## WHAT THIS TASK INVOLVES
Copy, from the material below, every line in which the word "replace" can be found.

:: TASK MATERIAL ::

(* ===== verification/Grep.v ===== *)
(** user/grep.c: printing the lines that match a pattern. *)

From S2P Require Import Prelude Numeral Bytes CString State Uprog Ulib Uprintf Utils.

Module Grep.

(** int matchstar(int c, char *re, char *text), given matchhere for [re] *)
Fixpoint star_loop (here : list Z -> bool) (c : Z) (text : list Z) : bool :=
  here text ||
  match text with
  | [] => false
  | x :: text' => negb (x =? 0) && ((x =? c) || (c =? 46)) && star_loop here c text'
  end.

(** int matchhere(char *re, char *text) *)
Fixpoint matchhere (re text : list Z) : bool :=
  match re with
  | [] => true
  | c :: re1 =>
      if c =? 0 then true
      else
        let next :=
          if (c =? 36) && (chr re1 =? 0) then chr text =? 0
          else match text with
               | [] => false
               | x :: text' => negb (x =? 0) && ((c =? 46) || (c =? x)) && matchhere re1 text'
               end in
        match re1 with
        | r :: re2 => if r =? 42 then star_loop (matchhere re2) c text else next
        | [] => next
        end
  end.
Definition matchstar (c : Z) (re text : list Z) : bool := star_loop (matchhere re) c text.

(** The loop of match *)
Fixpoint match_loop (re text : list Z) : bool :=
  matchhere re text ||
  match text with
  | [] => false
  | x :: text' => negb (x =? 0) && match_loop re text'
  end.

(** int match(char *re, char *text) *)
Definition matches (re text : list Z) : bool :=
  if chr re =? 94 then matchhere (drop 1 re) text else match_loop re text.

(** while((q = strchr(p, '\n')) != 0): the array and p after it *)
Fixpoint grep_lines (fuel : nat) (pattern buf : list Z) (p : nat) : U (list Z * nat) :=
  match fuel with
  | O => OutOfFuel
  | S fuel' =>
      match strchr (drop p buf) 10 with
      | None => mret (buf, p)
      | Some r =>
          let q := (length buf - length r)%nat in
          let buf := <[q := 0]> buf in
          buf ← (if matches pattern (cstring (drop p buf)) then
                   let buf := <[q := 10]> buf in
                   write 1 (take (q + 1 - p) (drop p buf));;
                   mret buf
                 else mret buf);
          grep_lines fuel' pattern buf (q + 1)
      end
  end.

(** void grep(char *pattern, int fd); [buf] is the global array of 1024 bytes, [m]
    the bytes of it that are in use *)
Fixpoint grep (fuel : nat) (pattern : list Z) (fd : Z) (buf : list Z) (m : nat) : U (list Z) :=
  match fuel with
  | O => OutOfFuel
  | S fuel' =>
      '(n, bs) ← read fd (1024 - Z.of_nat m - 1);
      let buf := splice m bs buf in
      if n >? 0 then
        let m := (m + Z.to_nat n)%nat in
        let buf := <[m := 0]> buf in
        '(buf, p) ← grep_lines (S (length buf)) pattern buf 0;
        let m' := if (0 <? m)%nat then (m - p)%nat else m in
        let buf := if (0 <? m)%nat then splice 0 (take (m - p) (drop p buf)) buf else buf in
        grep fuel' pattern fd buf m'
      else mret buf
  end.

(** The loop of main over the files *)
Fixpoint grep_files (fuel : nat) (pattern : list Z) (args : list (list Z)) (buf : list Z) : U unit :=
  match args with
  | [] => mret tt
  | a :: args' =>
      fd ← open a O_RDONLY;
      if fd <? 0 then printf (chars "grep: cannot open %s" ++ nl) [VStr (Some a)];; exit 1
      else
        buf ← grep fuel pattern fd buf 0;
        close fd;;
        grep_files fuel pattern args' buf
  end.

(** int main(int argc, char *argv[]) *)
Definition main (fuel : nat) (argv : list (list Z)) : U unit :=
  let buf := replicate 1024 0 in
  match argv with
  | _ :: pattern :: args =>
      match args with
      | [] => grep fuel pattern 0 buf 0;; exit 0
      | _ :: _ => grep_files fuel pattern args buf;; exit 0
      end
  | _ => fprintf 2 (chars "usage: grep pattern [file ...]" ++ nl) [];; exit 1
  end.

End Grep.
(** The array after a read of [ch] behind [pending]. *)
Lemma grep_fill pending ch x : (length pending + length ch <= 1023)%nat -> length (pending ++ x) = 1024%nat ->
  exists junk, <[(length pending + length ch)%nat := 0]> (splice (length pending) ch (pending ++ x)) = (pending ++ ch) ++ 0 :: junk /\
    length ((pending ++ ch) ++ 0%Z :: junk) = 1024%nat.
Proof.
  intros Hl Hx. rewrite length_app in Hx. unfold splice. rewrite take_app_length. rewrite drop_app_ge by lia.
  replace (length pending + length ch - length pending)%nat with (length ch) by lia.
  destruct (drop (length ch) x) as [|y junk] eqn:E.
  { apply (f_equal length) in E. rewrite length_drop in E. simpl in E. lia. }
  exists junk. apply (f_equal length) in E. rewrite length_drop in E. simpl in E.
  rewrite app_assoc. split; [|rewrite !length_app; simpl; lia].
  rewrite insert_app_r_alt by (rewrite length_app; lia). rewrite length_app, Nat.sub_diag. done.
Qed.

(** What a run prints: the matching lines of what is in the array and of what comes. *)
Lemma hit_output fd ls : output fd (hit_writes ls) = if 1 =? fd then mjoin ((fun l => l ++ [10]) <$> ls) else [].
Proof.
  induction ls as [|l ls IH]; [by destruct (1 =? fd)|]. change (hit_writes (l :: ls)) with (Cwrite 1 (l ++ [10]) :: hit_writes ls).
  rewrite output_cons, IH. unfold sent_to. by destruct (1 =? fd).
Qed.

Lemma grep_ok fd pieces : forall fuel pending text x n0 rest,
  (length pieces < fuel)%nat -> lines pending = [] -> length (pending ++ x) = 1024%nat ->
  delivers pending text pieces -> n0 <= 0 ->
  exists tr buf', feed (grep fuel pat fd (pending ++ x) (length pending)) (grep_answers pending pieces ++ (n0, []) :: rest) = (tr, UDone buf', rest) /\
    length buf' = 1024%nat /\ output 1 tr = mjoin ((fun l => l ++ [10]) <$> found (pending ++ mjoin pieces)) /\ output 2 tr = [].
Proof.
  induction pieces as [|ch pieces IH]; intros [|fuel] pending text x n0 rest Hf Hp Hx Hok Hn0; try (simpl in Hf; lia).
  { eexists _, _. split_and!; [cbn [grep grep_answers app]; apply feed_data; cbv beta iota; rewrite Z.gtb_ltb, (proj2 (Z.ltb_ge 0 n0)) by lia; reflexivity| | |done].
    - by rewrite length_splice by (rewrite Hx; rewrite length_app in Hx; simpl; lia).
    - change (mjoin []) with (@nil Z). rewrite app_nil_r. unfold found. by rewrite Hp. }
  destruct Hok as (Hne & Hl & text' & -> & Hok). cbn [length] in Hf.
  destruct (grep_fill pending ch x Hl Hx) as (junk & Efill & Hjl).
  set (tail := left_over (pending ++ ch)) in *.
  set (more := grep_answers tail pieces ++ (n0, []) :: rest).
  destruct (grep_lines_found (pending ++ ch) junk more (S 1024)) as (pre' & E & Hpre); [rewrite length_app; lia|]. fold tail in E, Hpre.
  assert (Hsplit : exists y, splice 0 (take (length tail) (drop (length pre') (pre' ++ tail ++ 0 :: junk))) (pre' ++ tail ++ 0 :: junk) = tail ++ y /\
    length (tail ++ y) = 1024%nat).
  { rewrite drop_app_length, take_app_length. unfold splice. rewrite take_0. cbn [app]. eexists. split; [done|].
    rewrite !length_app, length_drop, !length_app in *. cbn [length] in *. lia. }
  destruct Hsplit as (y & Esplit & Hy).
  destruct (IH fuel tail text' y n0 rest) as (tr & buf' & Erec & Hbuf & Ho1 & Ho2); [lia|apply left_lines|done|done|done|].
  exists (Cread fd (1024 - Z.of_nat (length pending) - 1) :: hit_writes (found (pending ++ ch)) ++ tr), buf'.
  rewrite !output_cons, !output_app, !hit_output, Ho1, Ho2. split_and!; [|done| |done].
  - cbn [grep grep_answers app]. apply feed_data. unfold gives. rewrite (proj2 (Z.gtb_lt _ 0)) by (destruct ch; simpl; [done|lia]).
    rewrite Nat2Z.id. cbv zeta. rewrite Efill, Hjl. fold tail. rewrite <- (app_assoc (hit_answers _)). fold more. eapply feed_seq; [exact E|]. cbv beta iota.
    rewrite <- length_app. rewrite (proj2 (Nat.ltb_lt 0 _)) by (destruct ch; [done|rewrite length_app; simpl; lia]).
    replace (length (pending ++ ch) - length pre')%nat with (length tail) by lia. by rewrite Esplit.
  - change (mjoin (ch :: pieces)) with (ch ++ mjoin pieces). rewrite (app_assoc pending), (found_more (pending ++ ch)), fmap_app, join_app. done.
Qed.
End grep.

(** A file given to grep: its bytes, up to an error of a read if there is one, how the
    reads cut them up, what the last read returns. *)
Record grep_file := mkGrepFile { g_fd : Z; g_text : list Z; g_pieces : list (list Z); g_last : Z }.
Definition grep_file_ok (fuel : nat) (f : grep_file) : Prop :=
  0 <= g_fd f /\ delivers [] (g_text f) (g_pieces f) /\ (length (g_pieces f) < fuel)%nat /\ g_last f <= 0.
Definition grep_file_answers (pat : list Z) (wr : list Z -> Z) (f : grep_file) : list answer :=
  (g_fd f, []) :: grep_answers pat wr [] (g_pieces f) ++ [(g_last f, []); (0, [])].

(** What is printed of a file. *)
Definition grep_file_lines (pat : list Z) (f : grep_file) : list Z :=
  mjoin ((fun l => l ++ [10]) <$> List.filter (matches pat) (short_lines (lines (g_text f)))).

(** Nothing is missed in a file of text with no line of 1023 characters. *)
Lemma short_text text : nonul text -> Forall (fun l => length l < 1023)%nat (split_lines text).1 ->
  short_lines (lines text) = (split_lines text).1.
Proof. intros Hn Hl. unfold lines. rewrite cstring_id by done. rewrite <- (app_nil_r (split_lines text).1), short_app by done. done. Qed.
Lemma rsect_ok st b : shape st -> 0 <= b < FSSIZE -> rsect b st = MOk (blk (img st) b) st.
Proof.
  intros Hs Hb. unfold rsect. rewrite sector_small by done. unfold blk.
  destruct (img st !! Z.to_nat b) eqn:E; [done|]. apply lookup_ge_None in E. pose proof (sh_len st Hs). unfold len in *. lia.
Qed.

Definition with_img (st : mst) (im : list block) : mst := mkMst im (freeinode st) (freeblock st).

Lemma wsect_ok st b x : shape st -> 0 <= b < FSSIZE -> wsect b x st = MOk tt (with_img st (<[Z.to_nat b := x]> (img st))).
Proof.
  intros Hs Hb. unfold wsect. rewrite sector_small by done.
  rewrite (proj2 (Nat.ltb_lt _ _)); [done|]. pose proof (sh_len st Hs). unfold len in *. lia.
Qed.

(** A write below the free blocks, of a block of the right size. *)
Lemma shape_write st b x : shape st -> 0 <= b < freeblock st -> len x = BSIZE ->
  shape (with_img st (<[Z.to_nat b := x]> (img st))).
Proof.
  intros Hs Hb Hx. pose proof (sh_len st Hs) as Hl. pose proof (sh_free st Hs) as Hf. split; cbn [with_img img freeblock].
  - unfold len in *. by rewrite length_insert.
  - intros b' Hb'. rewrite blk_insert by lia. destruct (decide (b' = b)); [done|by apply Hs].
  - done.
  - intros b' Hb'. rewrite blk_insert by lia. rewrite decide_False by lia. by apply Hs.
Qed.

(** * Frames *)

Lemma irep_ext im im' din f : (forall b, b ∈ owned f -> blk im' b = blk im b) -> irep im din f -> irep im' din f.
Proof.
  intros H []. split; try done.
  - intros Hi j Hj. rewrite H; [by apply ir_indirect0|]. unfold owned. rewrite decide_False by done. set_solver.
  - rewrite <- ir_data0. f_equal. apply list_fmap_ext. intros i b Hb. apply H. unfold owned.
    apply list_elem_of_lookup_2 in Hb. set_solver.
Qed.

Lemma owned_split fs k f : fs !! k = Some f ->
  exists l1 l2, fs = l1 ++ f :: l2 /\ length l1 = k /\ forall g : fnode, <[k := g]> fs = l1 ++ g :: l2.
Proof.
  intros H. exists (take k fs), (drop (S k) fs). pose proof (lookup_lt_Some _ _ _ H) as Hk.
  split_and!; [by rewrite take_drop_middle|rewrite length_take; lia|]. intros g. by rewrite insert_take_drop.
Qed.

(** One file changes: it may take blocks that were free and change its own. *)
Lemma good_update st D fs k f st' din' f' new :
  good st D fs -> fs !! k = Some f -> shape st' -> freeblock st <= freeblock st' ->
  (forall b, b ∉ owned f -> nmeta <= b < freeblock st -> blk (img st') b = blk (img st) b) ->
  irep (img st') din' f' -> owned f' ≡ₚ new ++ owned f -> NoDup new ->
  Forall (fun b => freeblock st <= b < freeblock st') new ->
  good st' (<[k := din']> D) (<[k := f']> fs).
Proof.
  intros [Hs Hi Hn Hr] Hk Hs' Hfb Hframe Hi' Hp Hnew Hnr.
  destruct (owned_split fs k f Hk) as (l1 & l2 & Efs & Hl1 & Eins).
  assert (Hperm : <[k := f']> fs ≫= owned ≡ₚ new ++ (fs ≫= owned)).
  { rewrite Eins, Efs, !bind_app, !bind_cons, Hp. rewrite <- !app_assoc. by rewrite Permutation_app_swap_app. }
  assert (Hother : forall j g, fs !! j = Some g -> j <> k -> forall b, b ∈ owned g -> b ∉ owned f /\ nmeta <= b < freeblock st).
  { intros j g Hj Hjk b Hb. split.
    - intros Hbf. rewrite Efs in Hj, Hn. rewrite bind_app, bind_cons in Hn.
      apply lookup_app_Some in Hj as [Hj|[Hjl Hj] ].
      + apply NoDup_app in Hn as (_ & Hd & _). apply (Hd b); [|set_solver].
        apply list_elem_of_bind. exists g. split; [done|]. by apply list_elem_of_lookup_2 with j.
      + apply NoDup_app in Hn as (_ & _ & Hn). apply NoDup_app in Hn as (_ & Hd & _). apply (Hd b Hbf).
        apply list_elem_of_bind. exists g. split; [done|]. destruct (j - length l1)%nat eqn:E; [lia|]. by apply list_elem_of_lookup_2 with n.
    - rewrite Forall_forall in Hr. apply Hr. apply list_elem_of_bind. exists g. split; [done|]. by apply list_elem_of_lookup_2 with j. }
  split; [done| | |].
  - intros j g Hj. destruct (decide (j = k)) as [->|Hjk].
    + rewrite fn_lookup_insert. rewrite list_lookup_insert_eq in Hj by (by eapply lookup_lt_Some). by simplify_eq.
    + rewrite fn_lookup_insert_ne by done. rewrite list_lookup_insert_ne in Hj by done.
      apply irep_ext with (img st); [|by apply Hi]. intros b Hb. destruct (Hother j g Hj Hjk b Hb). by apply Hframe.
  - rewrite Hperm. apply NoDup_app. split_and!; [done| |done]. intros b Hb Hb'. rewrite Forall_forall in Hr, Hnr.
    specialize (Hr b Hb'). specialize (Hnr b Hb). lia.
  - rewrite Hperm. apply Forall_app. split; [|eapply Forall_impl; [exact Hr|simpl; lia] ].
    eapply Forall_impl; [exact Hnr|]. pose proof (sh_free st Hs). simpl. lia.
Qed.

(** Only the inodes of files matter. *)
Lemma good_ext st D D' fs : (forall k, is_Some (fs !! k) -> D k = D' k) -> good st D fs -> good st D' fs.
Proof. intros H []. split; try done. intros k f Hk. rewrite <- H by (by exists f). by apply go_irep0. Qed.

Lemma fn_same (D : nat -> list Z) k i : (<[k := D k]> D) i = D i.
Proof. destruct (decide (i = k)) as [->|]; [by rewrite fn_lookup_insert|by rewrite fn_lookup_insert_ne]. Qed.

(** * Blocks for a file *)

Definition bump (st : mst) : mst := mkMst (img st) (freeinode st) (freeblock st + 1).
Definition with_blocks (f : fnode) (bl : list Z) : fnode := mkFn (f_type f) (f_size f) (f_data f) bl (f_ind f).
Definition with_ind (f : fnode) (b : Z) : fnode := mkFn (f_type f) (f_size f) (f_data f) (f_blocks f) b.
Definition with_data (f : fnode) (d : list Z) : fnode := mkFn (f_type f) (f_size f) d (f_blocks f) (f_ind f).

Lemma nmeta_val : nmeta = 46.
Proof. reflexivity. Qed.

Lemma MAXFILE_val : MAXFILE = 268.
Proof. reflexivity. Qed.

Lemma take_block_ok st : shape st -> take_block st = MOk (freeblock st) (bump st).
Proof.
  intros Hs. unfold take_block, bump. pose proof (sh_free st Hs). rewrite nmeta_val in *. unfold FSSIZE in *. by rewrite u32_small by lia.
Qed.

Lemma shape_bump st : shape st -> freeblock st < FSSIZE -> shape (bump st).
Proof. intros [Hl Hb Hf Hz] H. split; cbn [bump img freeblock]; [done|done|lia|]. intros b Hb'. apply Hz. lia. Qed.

:::

## RESULT FOR THIS TASK
  replace (length pending + length ch - length pending)%nat with (length ch) by lia.
    replace (length (pending ++ ch) - length pre')%nat with (length tail) by lia. by rewrite Esplit.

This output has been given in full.